▶ **The problem**:
The answer should be every line below, retyped exactly.

▶ **Dataset records**:
(** * Med-Vis: bipartite flow aggregation and highlight sequencer

    A shallow embedding of the aggregation code of
    [src/components/DataVisualization/AlluvialDiagram.tsx], of the
    field-pair guard of [ChordDiagram.tsx] and of the timer-driven
    highlight sequencer, with the properties of the specification
    stated and settled against it. *)

From Stdlib Require Import Bool List String Ascii ZArith QArith Lia Permutation Sorted.
Import ListNotations.
Local Open Scope string_scope.

(** ** JavaScript values

    Only what the aggregation touches: [undefined], [null], booleans,
    numbers and strings.  A number is NaN, an infinity or a finite value;
    the finite values are rationals, which is exact for every comparison
    against the integer thresholds used by the code.  Strings are byte
    strings (the UTF-8 encoding of the text), so string equality is the
    equality of the source; the order of strings is that of the UTF-16
    code units of the same text, see [str_leb].  (A string with an
    unpaired surrogate has no UTF-8 encoding and is outside the model.) *)
Module JS.

Inductive jsnum : Type :=
| NaN
| NegInfinity
| PosInfinity
| Fin (q : Q).

Inductive jsval : Type :=
| VUndefined
| VNull
| VBool (b : bool)
| VNum (n : jsnum)
| VStr (s : string).

Definition num (z : Z) : jsval := VNum (Fin (inject_Z z)).

Definition isNaN (n : jsnum) : bool :=
  match n with NaN => true | _ => false end.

▶ **Exercise output**:
(** * Med-Vis: bipartite flow aggregation and highlight sequencer

    A shallow embedding of the aggregation code of
    [src/components/DataVisualization/AlluvialDiagram.tsx], of the
    field-pair guard of [ChordDiagram.tsx] and of the timer-driven
    highlight sequencer, with the properties of the specification
    stated and settled against it. *)

From Stdlib Require Import Bool List String Ascii ZArith QArith Lia Permutation Sorted.
Import ListNotations.
Local Open Scope string_scope.

(** ** JavaScript values

    Only what the aggregation touches: [undefined], [null], booleans,
    numbers and strings.  A number is NaN, an infinity or a finite value;
    the finite values are rationals, which is exact for every comparison
    against the integer thresholds used by the code.  Strings are byte
    strings (the UTF-8 encoding of the text), so string equality is the
    equality of the source; the order of strings is that of the UTF-16
    code units of the same text, see [str_leb].  (A string with an
    unpaired surrogate has no UTF-8 encoding and is outside the model.) *)
Module JS.

Inductive jsnum : Type :=
| NaN
| NegInfinity
| PosInfinity
| Fin (q : Q).

Inductive jsval : Type :=
| VUndefined
| VNull
| VBool (b : bool)
| VNum (n : jsnum)
| VStr (s : string).

Definition num (z : Z) : jsval := VNum (Fin (inject_Z z)).

Definition isNaN (n : jsnum) : bool :=
  match n with NaN => true | _ => false end.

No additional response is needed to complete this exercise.